Meski Harga dan Permintaan Naik, Ekonom Bantah <i>Booming</i> Komoditas Bakal Terjadi
Pekerja terlihat sedang melakukan aktivitas pengolahan buah sawit yang menjadi salah satu komoditas andalan Indonesia. (Foto: Dok. Antara)

Bagikan:

JAKARTA - Department Head Industry and Regional Research Bank Mandiri Dendi Ramdani mengatakan kenaikan permintaan sejumlah komoditas strategis yang terjadi saat ini diperkirakan hanya bersifat sementara. Menurut dia, meningkatnya sisi demand yang turut mengerek harga jual tersebut tidak didasarkan pada faktor fundamental yang kuat.

Dalam analisisnya, terdapat dua aspek kunci yang menjadikan komoditas cukup menark saat ini. Pertama adalah faktor permintaan yang meningkat.

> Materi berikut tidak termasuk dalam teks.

(* ===== verification/Lru.v ===== *)
(** * The two-list LRU of the buffer cache ([fs/buffer/lru.rs])

    The buffers sit on two doubly-linked lists threaded through an array of
    nodes. The operations are translated as pointer updates; [lru_rep] says
    that the pointers represent two disjoint sequences that together hold every
    buffer, and the lemmas show what each operation does to the sequences. *)
From stdpp Require Import functions.
From S2P Require Import Prelude.

(** ** State *)

Definition BLOCK_SIZE : nat := 4096.
Definition N_BUFFER : nat := 32.

(** A disk block: [BLOCK_SIZE] bytes. *)
Abbreviation block := (list Z).

Record Buffer := mkBuffer {
  data : block;
  block_no : Z;
  dev : Z;
  refcnt : Z;
  valid : bool;
  dirty : bool;
  locked : bool;
}.
Definition Buffer_new : Buffer := mkBuffer (replicate BLOCK_SIZE 0) 0 0 0 false false false.

(** [BufferId]: an index below [N_BUFFER] by construction, so indexing the
    arrays with one never fails; the arrays are functions of it. *)
Definition BufferId : Type := nat.
#[export] Instance BufferId_eq_dec : EqDecision BufferId := Nat.eq_dec.
Definition BufferId_new (idx : nat) : option BufferId :=
  if (idx <? N_BUFFER)%nat then Some idx else None.

Record ListNode := mkNode { prev : option BufferId; next : option BufferId }.
Definition ListNode_new : ListNode := mkNode None None.

Record LRUCache := mkLRU {
  buffers : BufferId -> Buffer;
  nodes : BufferId -> ListNode;
  active_head : option BufferId;
  inactive_head : option BufferId;
}.
Definition LRUCache_new : LRUCache := mkLRU (fun _ => Buffer_new) (fun _ => ListNode_new) None None.
(* ===== verification/BufferCache.v ===== *)
(** * The buffer cache ([fs/buffer/mod.rs])

    [read], [write] and [release] over the LRU of [Lru.v] and a block device.
    The device is an interface, [BlockDevice]: what [drivers/virtio/disk.rs]
    promises the cache. [cache_ok] is the cache's invariant and [contents] the
    blocks its clients see. The lemmas show that caching is invisible while
    every change is written before the block is released, and what a release
    without a write may lose. *)
From stdpp Require Import functions.
From S2P Require Import Prelude Lru.

(** ** The device *)

(** What [virtio::disk::rw] promises: a block written is read back, and no
    other block changes. *)
Class BlockDevice (D : Type) := {
  disk_read : D -> Z -> block;
  disk_write : D -> Z -> block -> D;
  disk_read_length : forall d b, length (disk_read d b) = BLOCK_SIZE;
  disk_read_same : forall d b x, length x = BLOCK_SIZE -> disk_read (disk_write d b x) b = x;
  disk_read_other : forall d b b' x, b' <> b -> disk_read (disk_write d b x) b' = disk_read d b';
}.

(** A disk kept in memory. *)
Definition ramdisk : Type := gmap Z block.
Definition ram_read (d : gmap Z block) (b : Z) : block := resize BLOCK_SIZE 0 (default [] (d !! b)).
Definition ram_write (d : gmap Z block) (b : Z) (x : block) : gmap Z block := <[b := x]> d.

Lemma ram_read_same d b x : length x = BLOCK_SIZE -> ram_read (ram_write d b x) b = x.
Proof. intros Hx. unfold ram_read, ram_write. rewrite lookup_insert_eq. simpl. by rewrite <-Hx, resize_all. Qed.
Lemma ram_read_other d b b' x : b' <> b -> ram_read (ram_write d b x) b' = ram_read d b'.
Proof. intros Hb. unfold ram_read, ram_write. by rewrite lookup_insert_ne. Qed.
(* ===== verification/BufferList.v ===== *)
(** * The index-linked list of [fs/buffer_list.rs]

    Two circular lists, active and inactive, threaded through two arrays of
    indices with a sentinel each. No module of the kernel uses the file any
    more (the cache runs on [fs/buffer/lru.rs]); it promises the same two
    sequences, and the theorem shows that its links keep that promise. *)
From stdpp Require Import functions.
From S2P Require Import Prelude Lru.

Section list.
Context (MAX_BUFFERS : nat).

(** ** State and operations *)

Definition BufferIndex : Type := nat.
Definition BufferIndex_new {S} (idx : nat) : M S BufferIndex :=
  if (idx <? MAX_BUFFERS)%nat then mret idx else panic "BufferIndex out of bounds".

(** The arrays have [MAX_BUFFERS + 2] cells; indexing past them panics. *)
Record DoublyLinkedList := mkDll { dl_next : nat -> option BufferIndex; dl_prev : nat -> option BufferIndex }.
Definition DoublyLinkedList_new : DoublyLinkedList := mkDll (fun _ => None) (fun _ => None).

Definition in_array {S} (i : BufferIndex) : M S unit :=
  if (i <? MAX_BUFFERS + 2)%nat then mret tt else panic "index out of bounds".
Definition dll_next (node : BufferIndex) : M DoublyLinkedList (option BufferIndex) :=
  in_array node;; gets (fun d => dl_next d node).
Definition dll_prev (node : BufferIndex) : M DoublyLinkedList (option BufferIndex) :=
  in_array node;; gets (fun d => dl_prev d node).
Definition set_dl_next (i j : BufferIndex) : M DoublyLinkedList unit :=
  in_array i;; modify (fun d => mkDll (<[i := Some j]> (dl_next d)) (dl_prev d)).
Definition set_dl_prev (i j : BufferIndex) : M DoublyLinkedList unit :=
  in_array i;; modify (fun d => mkDll (dl_next d) (<[i := Some j]> (dl_prev d))).

Definition head_inactive : BufferIndex := MAX_BUFFERS.
Definition head_active : BufferIndex := (MAX_BUFFERS + 1)%nat.

Definition dll_init : M DoublyLinkedList unit :=
  set_dl_next head_active head_active;;
  set_dl_prev head_active head_active;;
  first ← BufferIndex_new 0;
  set_dl_next head_inactive first;;
  last ← BufferIndex_new (MAX_BUFFERS - 1);
  set_dl_prev head_inactive last;;
  for_each (B := Empty_set) (seq 0 MAX_BUFFERS) (fun (_ : unit) i =>
    idx ← BufferIndex_new i;
    n ← (if (i =? MAX_BUFFERS - 1)%nat then mret head_inactive else BufferIndex_new (i + 1));
    set_dl_next idx n;;
    p ← (if (i =? 0)%nat then mret head_inactive else BufferIndex_new (i - 1));
    set_dl_prev idx p;;
    mret (inl tt)) tt;;
  mret tt.

Definition insert_head (head node : BufferIndex) : M DoublyLinkedList unit :=
  o ← dll_next head;
  let first := default head o in
  set_dl_next head node;;
  set_dl_prev node head;;
  set_dl_next node first;;
  set_dl_prev first node.

Definition dll_remove (node : BufferIndex) : M DoublyLinkedList unit :=
  o ← dll_prev node;
  prev ← expect o "Node not in list";
  o ← dll_next node;
  next ← expect o "Node not in list";
  set_dl_next prev next;;
  set_dl_prev next prev.

Definition dll_lru : M DoublyLinkedList (option BufferIndex) :=
  o ← dll_prev head_inactive;
  match o with
  | None => mret None
  | Some prev => if (prev =? head_inactive)%nat then mret None else mret (Some prev)
  end.

(** [ListIterator]: where it stands and the head it stops at. *)
Record ListIterator := mkIter { current : option BufferIndex; it_head : BufferIndex }.
Definition iter_from (head : BufferIndex) : M DoublyLinkedList ListIterator :=
  o ← dll_next head; mret (mkIter o head).
Definition ListIterator_next (it : ListIterator) : M DoublyLinkedList (option BufferIndex * ListIterator) :=
  match current it with
  | None => mret (None, it)
  | Some c =>
      if (c =? it_head it)%nat then mret (None, it)
      else
        n ← dll_next c;
        mret (Some c, mkIter n (it_head it))
  end.

(** [iter_from(head)] driven to its end, as a [for] loop does. *)
Definition iter_collect (head : BufferIndex) : M DoublyLinkedList (list BufferIndex) :=
  it ← iter_from head;
  loop (S (S MAX_BUFFERS)) (fun '(it, out) =>
    '(o, it') ← ListIterator_next it;
    match o with
    | None => mret (inr out)
    | Some c => mret (inl (it', out ++ [c]))
    end) (it, []).

(** ** Links *)

(** From [a] through [l] to [b], each link there in both directions. *)
Fixpoint linked (nx pv : nat -> option nat) (a : nat) (l : list nat) (b : nat) : Prop :=
  match l with
  | [] => nx a = Some b /\ pv b = Some a
  | x :: l' => nx a = Some x /\ pv x = Some a /\ linked nx pv x l' b
  end.

Implicit Types (nx pv : nat -> option nat).

Lemma linked_frame nx pv nx' pv' l : forall a b, (forall u, u ∈ a :: l -> nx' u = nx u) -> (forall v, v ∈ b :: l -> pv' v = pv v) ->
  linked nx pv a l b -> linked nx' pv' a l b.
Proof.
  induction l as [|x l IH]; intros a b Hn Hp; simpl; rewrite Hn by set_solver.
  - by rewrite Hp by set_solver.
  - rewrite (Hp x) by set_solver. intros (Hx & Ha & Hl). split; [done|]. split; [done|]. apply IH; [set_solver|set_solver|done].
Qed.

Lemma linked_app nx pv l1 x l2 b : forall a, linked nx pv a (l1 ++ x :: l2) b <-> linked nx pv a l1 x /\ linked nx pv x l2 b.
Proof. induction l1 as [|y l1 IH]; intros a; simpl; [tauto|]. rewrite IH. tauto. Qed.

(** The last link, and the chain led elsewhere from it. *)
Lemma linked_last nx pv l : forall a b, linked nx pv a l b -> NoDup (a :: l) -> exists p, p ∈ a :: l /\ pv b = Some p /\ p = default a (last l) /\
  forall nx' pv' n, (forall u, u ∈ a :: l -> u <> p -> nx' u = nx u) -> (forall v, v ∈ l -> pv' v = pv v) ->
    nx' p = Some n -> pv' n = Some p -> linked nx' pv' a l n.
Proof.
  induction l as [|x l IH]; intros a b Hl Hnd.
  - exists a. destruct Hl as [_ Hp]. split; [set_solver|]. split; [done|]. split; [done|]. intros; done.
  - destruct Hl as (Hx & Ha & Hl). apply NoDup_cons in Hnd as [Ha' Hnd]. destruct (IH x b Hl Hnd) as (p & Hp & Hb & Heq & Hre).
    exists p. split; [set_solver|]. split; [done|]. split; [rewrite last_cons; by destruct (last l)|].
    intros nx' pv' n Hn' Hp' Hpn Hnp. simpl. rewrite Hn', Hp' by set_solver. split; [done|]. split; [done|]. apply Hre; set_solver.
Qed.

(** The first link, and the chain entered from elsewhere. *)
Lemma linked_first nx pv a l b : linked nx pv a l b -> NoDup (b :: l) -> exists n, n ∈ b :: l /\ nx a = Some n /\ n = default b (head l) /\
  forall nx' pv' p, (forall u, u ∈ l -> nx' u = nx u) -> (forall v, v ∈ b :: l -> v <> n -> pv' v = pv v) ->
    nx' p = Some n -> pv' n = Some p -> linked nx' pv' p l b.
Proof.
  destruct l as [|x l]; intros Hl Hnd.
  - exists b. destruct Hl as [Hn _]. split; [set_solver|]. split; [done|]. split; [done|]. intros; done.
  - destruct Hl as (Hx & Ha & Hl). exists x. split; [set_solver|]. split; [done|]. split; [done|].
    intros nx' pv' p Hn Hp Hpn Hnp. split; [done|]. split; [done|]. apply NoDup_cons in Hnd as [Hb [Hxl _]%NoDup_cons].
    eapply linked_frame; [| |done]; [set_solver|]. intros v Hv. apply Hp; set_solver.
Qed.

(** ** The two rings *)

Definition head_of (active : bool) : BufferIndex := if active then head_active else head_inactive.

(** [L true] and [L false] are the active and the inactive sequence. *)
Record dll_rep (d : DoublyLinkedList) (L : bool -> list BufferIndex) : Prop := {
  dr_ring : forall b, linked (dl_next d) (dl_prev d) (head_of b) (L b) (head_of b);
  dr_nodup : forall b, NoDup (L b);
  dr_range : forall b x, x ∈ L b -> (x < MAX_BUFFERS)%nat;
  dr_disj : forall x, x ∈ L true -> x ∉ L false;
}.

Lemma wp_in_array {S} i (Q : unit -> S -> Prop) s : (i < MAX_BUFFERS + 2)%nat -> Q tt s -> wp (in_array i) Q s.
Proof. intros Hi HQ. unfold in_array. by rewrite (proj2 (Nat.ltb_lt _ _)). Qed.

Lemma wp_index_new {S} i (Q : nat -> S -> Prop) s : (i < MAX_BUFFERS)%nat -> Q i s -> wp (BufferIndex_new i) Q s.
Proof. intros Hi HQ. unfold BufferIndex_new. by rewrite (proj2 (Nat.ltb_lt _ _)). Qed.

“Meski ada peningkatan demand tetapi perlu dilihat bahwa lonjakan itu tidak terlalu tinggi dan masih dalam angka yang terbatas,” ujarnya dalam ujarnya dalam Media Gathering Virtual Economic Outlook & Industri Kuartal II 2021, Rabu, 19 Mei.

Adapun, aspek kedua yang dikemukakan ialah soal kondisi likuiditas global saat ini. Dendi mencatat, sejumlah negara maju tengah menggelontorkan insentif fiskal guna memperkecil dampak pandemi terhadap perekonomian negara masing-masing.

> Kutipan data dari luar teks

(** The block that holds logical block [lbn] of a file, if any. *)
Definition lookup_block (v : Z -> block) (n : InodeDisk) (lbn : Z) : option Z :=
  let ix i := nonzero (nth i (index_ n) 0) in
  if lbn <? 10 then ix (Z.to_nat lbn)
  else if lbn - 10 <? 1024 then
    i1 ← ix INODE_INDEX_1; nonzero (u32_at (v i1) (Z.to_nat (lbn - 10)))
  else
    let k := lbn - 10 - 1024 in
    i2 ← ix INODE_INDEX_2;
    j ← nonzero (u32_at (v i2) (Z.to_nat (k / 1024)));
    nonzero (u32_at (v j) (Z.to_nat (k mod 1024))).

Lemma wp_index_block (s : fsys D) v sb ic ip idx Q :
  fs_hold s v ∅ sb ic -> length (index_ (idisk (ic ip))) = INODE_INDEX_3 -> (idx < INODE_INDEX_3)%nat ->
  Q (nonzero (nth idx (index_ (idisk (ic ip))) 0)) s ->
  wp (index_block ip idx false) Q s.
Proof.
  intros Hh Hlen Hidx HQ. unfold index_block, get_index. wp_step. wp_step. eapply wp_the_inode; [done|].
  destruct (lookup_lt_is_Some_2 (index_ (idisk (ic ip))) idx) as [x Hx]; [lia|].
  rewrite nth_lookup, Hx in HQ. simpl in HQ.
  eapply wp_index; [lia|by rewrite Nat2Z.id|].
  unfold nonzero in HQ. destruct (x =? 0); by apply wp_ret.
Qed.

Lemma wp_indirect_block (s : fsys D) v sb ic iblk idx Q :
  fs_hold s v ∅ sb ic ->
  (forall s', fs_hold s' v ∅ sb ic -> Q (nonzero (u32_at (v iblk) idx)) s') ->
  wp (indirect_block iblk idx false) Q s.
Proof.
  intros Hh HQ. unfold indirect_block. wp_step.
  eapply wp_fs_read; [done|apply lookup_empty|rewrite map_size_empty; unfold N_BUFFER; lia|]. intros id s1 H1.
  wp_step. eapply wp_fs_load; [exact H1|by rewrite lookup_insert_eq|]. cbv zeta.
  unfold nonzero in HQ. destruct (u32_at (v iblk) idx =? 0); cbn [negb]; wp_step;
    (eapply wp_fs_release; [exact H1|by rewrite lookup_insert_eq|]);
    intros s2 H2; rewrite held_released in H2 by apply lookup_empty; wp_step; by apply HQ.
Qed.

(** Without growing, [locate_or_add_block] is [lookup_block]. *)
Lemma wp_locate (s : fsys D) v sb ic ip lbn Q :
  fs_hold s v ∅ sb ic -> length (index_ (idisk (ic ip))) = INODE_INDEX_3 ->
  0 <= lbn < 10 + 1024 + 1024 * 1024 ->
  (forall s', fs_hold s' v ∅ sb ic -> Q (lookup_block v (idisk (ic ip)) lbn) s') ->
  wp (locate_or_add_block ip lbn false) Q s.
Proof.
  intros Hh Hlen Hlbn HQ. unfold locate_or_add_block. unfold lookup_block in HQ.
  change (Z.of_nat INODE_INDEX_1) with 10. change (Z.of_nat NINDIRECT) with 1024.
  destruct (Z.ltb_spec lbn 10).
  { eapply wp_index_block; [done|done|unfold INODE_INDEX_3; lia|by apply HQ]. }
  wp_step. wp_step. destruct (Z.ltb_spec (lbn - 10) 1024).
  { wp_step. eapply wp_index_block; [done|done|unfold INODE_INDEX_1, INODE_INDEX_3; lia|].
    destruct (nonzero _) as [i1|]; [|by apply wp_ret, HQ].
    eapply wp_indirect_block; [done|]. done. }
  wp_step. wp_step. rewrite (proj2 (Z.ltb_lt _ (1024 * 1024))) by lia. wp_step.
  eapply wp_index_block; [done|done|unfold INODE_INDEX_2, INODE_INDEX_3; lia|].
  destruct (nonzero _) as [i2|]; [|by apply wp_ret, HQ]. cbv zeta. simpl in HQ.
  wp_step. eapply wp_indirect_block; [done|]. intros s1 H1.
  destruct (nonzero _) as [j|]; [|by apply wp_ret, HQ].
  eapply wp_indirect_block; [exact H1|]. done.
Qed.

(** ** File contents *)

Local Abbreviation BS := (Z.of_nat BLOCK_SIZE).

(** Byte [k] of a file; a hole reads as zero. *)
Definition file_byte (v : Z -> block) (n : InodeDisk) (k : Z) : Z :=
  match lookup_block v n (k / BS) with
  | Some b => byte_at (v b) (Z.to_nat (k mod BS))
  | None => 0
  end.
Definition file_bytes (v : Z -> block) (n : InodeDisk) (off cnt : Z) : list Z := file_byte v n <$> seqZ off cnt.

Lemma length_file_bytes v n off cnt : length (file_bytes v n off cnt) = Z.to_nat cnt.
Proof. unfold file_bytes. by rewrite length_fmap, length_seqZ. Qed.

Lemma file_bytes_app v n off a b : 0 <= a -> 0 <= b ->
  file_bytes v n off (a + b) = file_bytes v n off a ++ file_bytes v n (off + a) b.
Proof. intros Ha Hb. unfold file_bytes. rewrite seqZ_app by done. apply fmap_app. Qed.

(** The part of a transfer that stays inside one block. *)
Definition chunk_len (off end_ : Z) : Z := Z.min (BS - off mod BS) (end_ - off).

Lemma chunk_len_spec off end_ : 0 <= off < end_ ->
  0 < chunk_len off end_ <= end_ - off /\ off mod BS + chunk_len off end_ <= BS.
Proof.
  intros H. unfold chunk_len. pose proof (Z.mod_pos_bound off BS ltac:(done)).
  assert (0 < BS - off mod BS) by lia. lia.
Qed.

Lemma wp_chunk (s : fsys D) off end_ Q : 0 <= off < end_ -> end_ + BS < U32 ->
  Q (chunk_len off end_) s -> wp (chunk off end_) Q s.
Proof.
  intros Hoff Hend HQ. unfold chunk, chunk_len in *. cbv zeta.
  pose proof (Z.mod_pos_bound off BS ltac:(done)).
  wp_step. unfold uadd32. apply wp_checked; [unfold U32 in *; lia|].
  destruct (Z.ltb_spec end_ (off + (BS - off mod BS))).
  - rewrite Z.min_r in HQ by lia. unfold usub32. apply wp_checked; [unfold U32 in *; lia|done].
  - rewrite Z.min_l in HQ by lia. by apply wp_ret.
Qed.

Lemma chunk_index off i : 0 <= i -> off mod BS + i < BS -> 0 <= off ->
  (off + i) / BS = off / BS /\ (off + i) mod BS = off mod BS + i.
Proof.
  intros Hi Hlt Hoff. pose proof (Z.div_mod off BS ltac:(done)). pose proof (Z.mod_pos_bound off BS ltac:(done)).
  assert (Hq : off + i = off / BS * BS + (off mod BS + i)) by lia. split.
  - rewrite Hq at 1. rewrite Z.div_add_l by done. rewrite (Z.div_small (off mod BS + i)) by lia. lia.
  - rewrite Hq, (Z.add_comm (off / BS * BS)), Z.mod_add by done. apply Z.mod_small. lia.
Qed.

Lemma lookup_slice (d : block) o n i : (i < n)%nat -> slice o n d !! i = d !! (o + i)%nat.
Proof. intros Hi. unfold slice. rewrite lookup_take, decide_True by done. by rewrite lookup_drop. Qed.

(** The bytes one round copies are the file's. *)
Lemma chunk_bytes v n off end_ : 0 <= off < end_ -> (forall b, length (v b) = BLOCK_SIZE) ->
  match lookup_block v n (off / BS) with
  | Some b => slice (Z.to_nat (off mod BS)) (Z.to_nat (chunk_len off end_)) (v b)
  | None => replicate (Z.to_nat (chunk_len off end_)) 0
  end = file_bytes v n off (chunk_len off end_).
Proof.
  intros Hoff Hlen. destruct (chunk_len_spec off end_ Hoff) as [Hc1 Hc2].
  pose proof (Z.mod_pos_bound off BS ltac:(done)) as Hm.
  apply list_eq. intros i. unfold file_bytes. rewrite list_lookup_fmap.
  destruct (Nat.lt_ge_cases i (Z.to_nat (chunk_len off end_))) as [Hi|Hi].
  - rewrite lookup_seqZ_lt by lia. simpl. unfold file_byte.
    destruct (chunk_index off (Z.of_nat i)) as [-> ->]; [lia..|].
    destruct (lookup_block v n (off / BS)) as [b|]; [|by rewrite lookup_replicate_2].
    rewrite lookup_slice by done. unfold byte_at.
    replace (Z.to_nat (off mod BS + Z.of_nat i)) with (Z.to_nat (off mod BS) + i)%nat by lia.
    destruct (lookup_lt_is_Some_2 (v b) (Z.to_nat (off mod BS) + i)) as [x Hx];
      [rewrite Hlen; lia|]. rewrite nth_lookup, Hx. done.
  - rewrite lookup_seqZ_ge by lia. simpl.
    destruct (lookup_block v n (off / BS)) as [b|].
    + unfold slice. rewrite lookup_take, decide_False by lia. done.
    + apply lookup_replicate_None. lia.
Qed.

Lemma splice_append (a bs dst : list Z) : splice (length a) bs (a ++ drop (length a) dst) =
  (a ++ bs) ++ drop (length a + length bs) dst.
Proof.
  unfold splice. rewrite take_app_length. rewrite drop_app_ge by lia.
  rewrite drop_drop, <-app_assoc. do 3 f_equal. lia.
Qed.

Definition read_body (ip : nat) (end_ : Z) (st : Z * nat * list Z) : M (fsys D) (Z * nat * list Z + list Z) :=
  let '(off, dst_off, dst) := st in
  if off <? end_ then
    let lbn := off / BS in
    let off_in_block := Z.to_nat (off mod BS) in
    copy_len ← chunk off end_;
    o ← locate_or_add_block ip lbn false;
    bytes ← (match o with
      | Some block_no =>
          b ← buf (buffer_read 0 block_no);
          d ← buf (load_data b);
          buf (buffer_release b);;
          mret (slice off_in_block (Z.to_nat copy_len) d)
      | None => mret (replicate (Z.to_nat copy_len) 0)
      end);
    off' ← uadd32 off copy_len;
    mret (inl (off', (dst_off + Z.to_nat copy_len)%nat, splice dst_off bytes dst))
  else mret (inr dst).

Lemma wp_read_bytes (s : fsys D) v sb ic n c oib o Q :
  fs_hold s v ∅ sb ic ->
  (forall s', fs_hold s' v ∅ sb ic -> Q (match o with Some b => slice oib n (v b) | None => replicate c 0 end) s') ->
  wp (match o with
      | Some block_no =>
          b ← buf (buffer_read 0 block_no);
          d ← buf (load_data b);
          buf (buffer_release b);;
          mret (slice oib n d)
      | None => mret (replicate c 0)
      end) Q s.
Proof.
  intros Hh HQ. destruct o as [blk|]; [|by apply wp_ret, HQ].
  wp_step. eapply wp_fs_read; [done|apply lookup_empty|rewrite map_size_empty; unfold N_BUFFER; lia|]. intros id s1 H1.
  wp_step. eapply wp_fs_load; [exact H1|by rewrite lookup_insert_eq|].
  wp_step. eapply wp_fs_release; [exact H1|by rewrite lookup_insert_eq|].
  intros s2 H2. rewrite held_released in H2 by apply lookup_empty. wp_step. by apply HQ.
Qed.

Hal tersebut kemudian berimbas pada kucuran dana segar ke pasar keuangan yang membuat likuiditas cukup melimpah.

Sebagai contoh dia lantas memberikan perumpamaan kebijakan fiskal Amerika Serikat (AS) yang menyetujui usulan Presiden Joe Biden untuk mengucurkan insentif sebesar 1,9 triliun dolar AS di tengah masa pandemi. Jumlah ini tidak jauh berbeda dengan yang dilakukan oleh pendahulunya, yakni Donald Trump yang menggelontorkan dana 2,2 triliun dolar AS guna menjaga kestabilan ekonomi negara itu.

Sehingga, sambung Dendi, apresiasi terhadap harga komoditas saat ini juga ditopang oleh banjirnya dolar di pasaran.

“Jadi saya pikir supercycle atau booming komoditas tidak akan terjadi, dan sangat berbeda dengan kondisi 2008 atau 2009. Saat itu permintaan benar-benar naik didorong oleh konsumsi China yang sangat tinggi dan pertumbuhan ekonomi mereka tumbuh double digit, cukup berbeda jika dibandingkan sekarang,” jelas dia.

Lebih lanjut, ekonom bank plat merah itu juga memproyeksi kilau komoditas akan redup seiring dengan perbaikan ekonomi di negara maju yang mulai mengurangi insentif fiskal mereka.

“Saya yakin koreksi pasti akan terjadi. Kalau kita optimistis (penanganan COVID-19 sukses) maka pada 2022 harga komoditas pasti akan balik ke level fundamentalnya,” tegas dia.

Untuk diketahui, saat ini beberapa komoditas telah melewati harga sebelum pandemi COVID-19 pada akhir 2019. Sejumlah produk dagang tersebut antara lain CPO menjadi sekitar 1.000 dolar AS perton dari sebelumnya hanya 740 dolar AS per ton. Lalu, batubara yang memiliki bandrol 87 dolar AS dari sebelumnya 67 dolar AS.

“Indikator lain mengapa saya percaya koreksi akan terjadi adalah kecenderungan harga minyak bumi yang stabil,” tutup Dendi.